Member of the New York State Assembly from the 132nd district
- In office January 1, 1973 – 1978
- Preceded by: S. William Rosenberg
- Succeeded by: Pinny Cooke

Personal details
- Born: April 3, 1936 Corning, New York
- Died: February 11, 2017 (aged 80) Rochester, New York
- Party: Democratic

= Thomas R. Frey =

American politician

Thomas R. Frey (April 3, 1936 – February 11, 2017) was an American politician who served in the New York State Assembly from the 132nd district from 1973 to 1978 and as the County Executive of Monroe County from 1987 to 1991.

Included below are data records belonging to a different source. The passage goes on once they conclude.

(** X4.  The Euler simulator returns grids exactly when [steps] is not
    zero, the initial price is positive, the step [t/steps] is not negative
    and [rho^2 <= 1]; otherwise it raises [ZeroDivisionError] (from
    [t/steps]) or [ValueError] (from [math.log] or [math.sqrt]). *)
Theorem simulate_euler_returns_iff (self : Heston) (t : R) (steps paths : nat)
        (rv : bool) :
  ((exists out, simulate_euler self t steps paths rv = Ok out) <->
   (steps <> 0%nat /\ 0 < s self /\ 0 <= t / INR steps /\ 0 <= 1 - rho self ^ 2)) /\
  (forall e, simulate_euler self t steps paths rv = Raise e ->
             e = ZeroDivisionError \/ e = ValueError).
Proof.
  split; [split |].
  - intros [out H]. unfold simulate_euler in H.
    apply bind_ok_inv in H. destruct H as (dt & Hdt & H).
    apply bind_ok_inv in H. destruct H as (x0 & Hx0 & H).
    apply bind_ok_inv in H. destruct H as (rest & Hrest & _).
    apply pydiv_ok_inv in Hdt. destruct Hdt as [Hsteps ->].
    apply math_log_ok_inv in Hx0. destruct Hx0 as [Hs _].
    assert (Hn : steps <> 0%nat) by (intros ->; apply Hsteps; reflexivity).
    destruct steps as [| n]; [contradiction |].
    apply euler_loop_unfold in Hrest. destruct Hrest as (Hdt & Hrho & _).
    repeat split; assumption.
  - intros (Hsteps & Hs & Hdt & Hrho).
    destruct (simulate_euler_run self t steps paths rv Hsteps Hs Hdt Hrho)
      as (rest & _ & ->).
    eexists; reflexivity.
  - intros e H. unfold simulate_euler in H.
    apply bind_raise_inv in H. destruct H as [H | (dt & _ & H)];
      [apply pydiv_raise_inv in H; left; exact (proj2 H) |].
    apply bind_raise_inv in H. destruct H as [H | (x0 & _ & H)];
      [apply math_log_raise_inv in H; right; exact (proj2 H) |].
    apply bind_raise_inv in H. destruct H as [H | (rest & _ & H)];
      [| discriminate].
    right. eapply euler_loop_raise_inv. eassumption.
Qed.

Lemma has_shape_map (f : R -> R) (A : grid) (rows cols : nat) :
  has_shape A rows cols -> has_shape (map (map f) A) rows cols.
Proof.
  intros [H1 H2]. split; [rewrite length_map; assumption |].
  apply Forall_forall. intros a Ha. apply in_map_iff in Ha.
  destruct Ha as (a0 & <- & Ha0). rewrite length_map.
  rewrite Forall_forall in H2. apply H2. assumption.
Qed.

(** X5.  Whenever the Euler simulator returns, both grids have
    [steps + 1] rows of [paths] entries. *)
Theorem simulate_euler_shape (self : Heston) (t : R) (steps paths : nat) (rv : bool) :
  steps <> 0%nat -> 0 < s self -> 0 <= t / INR steps -> 0 <= 1 - rho self ^ 2 ->
  exists Sg Vg,
    simulate_euler self t steps paths rv = Ok (returned rv Sg Vg) /\
    has_shape Sg (S steps) paths /\ has_shape Vg (S steps) paths.
Proof.
  intros Hsteps Hs Hdt Hrho.
  destruct (simulate_euler_run self t steps paths rv Hsteps Hs Hdt Hrho)
    as (rest & Hrest & ->).
  destruct (euler_loop_shape _ _ _ _ _ _ _ _ Hrest) as [HV HX].
  eexists; eexists. split; [reflexivity |]. split.
  - apply has_shape_map. apply has_shape_cons; [apply full_shape | assumption].
  - apply has_shape_cons; [apply full_shape | assumption].
Qed.

(** X6.  Full truncation in the Euler scheme: a variance entry that is
    zero or negative is followed by that entry plus [kappa theta dt],
    whatever the normal draw of the step. *)
Theorem simulate_euler_truncation (self : Heston) (t : R) (steps paths : nat)
        (rv : bool) :
  steps <> 0%nat -> 0 < s self -> 0 <= t / INR steps -> 0 <= 1 - rho self ^ 2 ->
  exists Sg Vg,
    simulate_euler self t steps paths rv = Ok (returned rv Sg Vg) /\
    forall i j vi,
      (i < steps)%nat -> (j < paths)%nat ->
      at_ Vg i j = Some vi -> vi <= 0 ->
      at_ Vg (S i) j = Some (vi + kappa self * theta self * (t / INR steps)).
Proof.
  intros Hsteps Hs Hdt Hrho.
  destruct (simulate_euler_run self t steps paths rv Hsteps Hs Hdt Hrho)
    as (rest & Hrest & ->).
  eexists; eexists. split; [reflexivity |].
  intros i j vi Hi Hj Hvi Hneg.
  destruct (euler_loop_rows _ _ _ _ _ _ _ _ i Hrest (full_shape _ _) Hi)
    as (Vk & HVk & Hrow & Hnext).
  unfold at_ in *. rewrite Hrow in Hvi. rewrite Hnext.
  rewrite columns_nth_error by assumption.
  rewrite (nth_error_nth Vk j 0 Hvi).
  rewrite Rmax_right by assumption. rewrite sqrt_0. f_equal. ring.
Qed.

Lemma columns_ext (paths : nat) (f g : nat -> R) :
  (forall j, (j < paths)%nat -> f j = g j) -> columns paths f = columns paths g.
Proof.
  intros H. unfold columns. apply map_ext_in.
  intros j Hj. apply in_seq in Hj. apply H. lia.
Qed.

Lemma columns_nth_id (paths : nat) (a : row) :
  length a = paths -> columns paths (fun j => nth j a 0) = a.
Proof.
  intros Hlen. apply (nth_ext _ _ 0 0).
  - rewrite columns_length. symmetry. assumption.
  - intros j Hj. rewrite columns_length in Hj. apply columns_nth. assumption.
Qed.

Lemma euler_loop_zero_step (self : Heston) (paths n : nat) :
  forall (i : nat) (Vi Xi : row) (rest : list row * list row),
    euler_loop self 0 paths n i Vi Xi = Ok rest ->
    length Vi = paths -> length Xi = paths ->
    Forall (fun a => a = Vi) (fst rest) /\ Forall (fun a => a = Xi) (snd rest).
Proof.
  induction n as [| n IH]; intros i Vi Xi rest H HV HX.
  - cbn [euler_loop] in H. injection H as <-. split; constructor.
  - apply euler_loop_unfold in H. destruct H as (_ & _ & more & Hmore & ->).
    rewrite sqrt_0 in Hmore |- *.
    assert (EV : columns paths (fun j =>
                   nth j Vi 0 + kappa self * (theta self - Rmax (nth j Vi 0) 0) * 0
                   + sigma self * sqrt (Rmax (nth j Vi 0) 0) * norm2 0%nat i j * 0)
                 = Vi).
    { transitivity (columns paths (fun j => nth j Vi 0));
        [apply columns_ext; intros j _; ring | apply columns_nth_id; assumption]. }
    assert (EX : columns paths (fun j =>
                   nth j Xi 0 + (r self - 0.5 * Rmax (nth j Vi 0) 0) * 0
                   + sqrt (Rmax (nth j Vi 0) 0)
                     * (rho self * norm2 0%nat i j
                        + sqrt (1 - rho self ^ 2) * norm2 1%nat i j) * 0)
                 = Xi).
    { transitivity (columns paths (fun j => nth j Xi 0));
        [apply columns_ext; intros j _; ring | apply columns_nth_id; assumption]. }
    rewrite EV, EX in Hmore |- *.
    destruct (IH _ _ _ _ Hmore HV HX) as [IHV IHX]. cbn [fst snd].
    split; constructor; auto.
Qed.

Lemma constant_rows_nth_error (a : row) (A : list row) (i : nat) :
  Forall (fun b => b = a) A -> (i < length A)%nat -> nth_error A i = Some a.
Proof.
  intros HA Hi. destruct (nth_error A i) as [b |] eqn:E.
  - rewrite Forall_forall in HA. f_equal. apply HA.
    eapply nth_error_In. eassumption.
  - apply nth_error_None in E. lia.
Qed.

(** X7.  A zero horizon is accepted by the Euler simulator and gives
    constant paths: every variance entry is [v] and every price entry is
    the library's [exp] of the library's [log] of [s]. *)
Theorem simulate_euler_zero_horizon (self : Heston) (steps paths : nat) (rv : bool) :
  steps <> 0%nat -> 0 < s self -> 0 <= 1 - rho self ^ 2 ->
  exists Sg Vg,
    simulate_euler self 0 steps paths rv = Ok (returned rv Sg Vg) /\
    forall i j,
      (i <= steps)%nat -> (j < paths)%nat ->
      at_ Vg i j = Some (v self) /\
      at_ Sg i j = Some (libm_exp (libm_log (s self))).
Proof.
  intros Hsteps Hs Hrho.
  assert (Hdt : 0 / INR steps = 0) by (unfold Rdiv; ring).
  destruct (simulate_euler_run self 0 steps paths rv Hsteps Hs
              ltac:(rewrite Hdt; lra) Hrho) as (rest & Hrest & ->).
  rewrite Hdt in Hrest.
  destruct (euler_loop_shape _ _ _ _ _ _ _ _ Hrest) as [[HVlen _] [HXlen _]].
  destruct (euler_loop_zero_step _ _ _ _ _ _ _ Hrest (full_shape _ _)
              (full_shape _ _)) as [HV HX].
  eexists; eexists. split; [reflexivity |].
  intros i j Hi Hj. unfold at_. split.
  - rewrite (constant_rows_nth_error (full paths (v self)))
      by (try (constructor; [reflexivity | assumption]); cbn [length]; lia).
    apply nth_error_repeat. assumption.
  - rewrite nth_error_map.
    rewrite (constant_rows_nth_error (full paths (libm_log (s self))))
      by (try (constructor; [reflexivity | assumption]); cbn [length]; lia).
    cbn [option_map]. unfold full.
    rewrite nth_error_map, nth_error_repeat by assumption. reflexivity.
Qed.

(** X8.  When the library exponential is positive, every price the Euler
    simulator returns is positive, also where the variance path has gone
    negative. *)
Theorem simulate_euler_prices_positive (self : Heston) (t : R) (steps paths : nat)
        (rv : bool) :
  (forall x, 0 < libm_exp x) ->
  steps <> 0%nat -> 0 < s self -> 0 <= t / INR steps -> 0 <= 1 - rho self ^ 2 ->
  exists Sg Vg,
    simulate_euler self t steps paths rv = Ok (returned rv Sg Vg) /\
    forall i j x, at_ Sg i j = Some x -> 0 < x.
Proof.
  intros Hexp Hsteps Hs Hdt Hrho.
  destruct (simulate_euler_run self t steps paths rv Hsteps Hs Hdt Hrho)
    as (rest & _ & ->).
  eexists; eexists. split; [reflexivity |].
  intros i j x. apply grid_positive_at.
  apply Forall_forall. intros a Ha. apply in_map_iff in Ha.
  destruct Ha as (a0 & <- & _).
  unfold row_positive. apply Forall_forall. intros y Hy.
  apply in_map_iff in Hy. destruct Hy as (y0 & <- & _). apply Hexp.
Qed.

(** *** The exact scheme: one path, divisions, shape, sign of the prices *)

Lemma mapM_length (A B : Type) (f : A -> result B) (xs : list A) :
  forall (ys : list B), mapM f xs = Ok ys -> length ys = length xs.
Proof.
  induction xs as [| x0 xs IH]; intros ys H; cbn [mapM] in H.
  - injection H as <-. reflexivity.
  - apply bind_ok_inv in H. destruct H as (y0 & _ & H).
    apply bind_ok_inv in H. destruct H as (ys' & Hys & H).
    injection H as <-. cbn [length]. f_equal. apply IH. assumption.
Qed.

Lemma math_sqrt_array_ok_inv (a : list R) (z : R) :
  math_sqrt_array a = Ok z -> exists x, a = [x] /\ 0 <= x /\ z = sqrt x.
Proof.
  destruct a as [| x [| y a]]; cbn [math_sqrt_array]; intros H; try discriminate.
  apply math_sqrt_ok_inv in H. exists x. split; [reflexivity | exact H].
Qed.

Lemma math_exp_array_ok_inv (a : list R) (z : R) :
  math_exp_array a = Ok z -> exists x, a = [x] /\ z = exp x.
Proof.
  destruct a as [| x [| y a]]; cbn [math_exp_array]; intros H; try discriminate.
  injection H as <-. exists x. split; reflexivity.
Qed.

Lemma exact_loop_unfold (self : Heston) (dt df nc te sts : R) (paths n i : nat)
      (Si Vi : row) (rest : list row * list row) :
  exact_loop self dt df nc te sts paths (S n) i Si Vi = Ok rest ->
  kappa self <> 0 /\ paths = 1%nat /\ 0 <= 1 - rho self ^ 2 /\
  exists x e more,
    let Vn := exact_next_v df nc
                (sigma self ^ 2 * (1 - exp (- kappa self * dt)) / (4 * kappa self))
                paths i Vi in
    let Sn := columns paths (fun j => nth j Si 0 * e) in
    bk_int_v self (nth 0 Vi 0) (nth 0 Vn 0) dt te sts (U_exact i 0) = Ok x /\
    0 <= x /\ 0 < e /\
    exact_loop self dt df nc te sts paths n (S i) Sn Vn = Ok more /\
    rest = (Sn :: fst more, Vn :: snd more).
Proof.
  intros H. cbn [exact_loop] in H.
  apply bind_ok_inv in H. destruct H as (scale & Hscale & H).
  apply pydiv_ok_inv in Hscale. destruct Hscale as [Hk ->].
  apply bind_ok_inv in H. destruct H as (int_v & Hint & H).
  apply bind_ok_inv in H. destruct H as (sq & Hsq & H).
  apply bind_ok_inv in H. destruct H as (srho & Hsrho & H).
  apply bind_ok_inv in H. destruct H as (e & He & H).
  apply bind_ok_inv in H. destruct H as (more & Hmore & H).
  injection H as <-.
  apply math_sqrt_array_ok_inv in Hsq. destruct Hsq as (x & -> & Hx & _).
  apply math_sqrt_ok_inv in Hsrho. destruct Hsrho as [Hrho _].
  apply math_exp_array_ok_inv in He. destruct He as (y & _ & ->).
  pose proof (mapM_length _ _ _ _ _ Hint) as Hlen.
  rewrite length_seq in Hlen. cbn [length] in Hlen. symmetry in Hlen.
  assert (Hk' : kappa self <> 0) by (intros E; apply Hk; rewrite E; ring).
  split; [exact Hk' |]. split; [exact Hlen |]. split; [exact Hrho |].
  destruct (mapM_nth_error _ _ _ _ _ Hint 0%nat 0%nat) as (x' & Hx' & Hbk).
  { rewrite Hlen. reflexivity. }
  cbn [nth_error] in Hx'. injection Hx' as <-.
  exists x, (exp y), more. cbv zeta.
  split; [exact Hbk |]. split; [exact Hx |]. split; [apply exp_pos |].
  split; [exact Hmore | reflexivity].
Qed.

== Early life and education ==
Frey grew up in Corning, New York and went to Corning Free Academy. He served in the Marines for two years and then attended Princeton University to study history. After that, he got his law degree from UC Berkeley. In 1964 he got admitted to the State Bar of California.

== Career ==
Thomas R. Frey moved back to New York and joined the Harris, Beach & Wilcox law firm. He served on the Rochester school board and in the New York State Assembly. He worked in the state legislature, and also worked as the director of state operations for Governor Hugh Carey and served on the New York State Board of Regents.

In 1987, he made history as the only Democrat ever elected as Monroe County Executive.

== Death ==
Frey died of pancreatic cancer on February 11, 2017, in Rochester at age 80.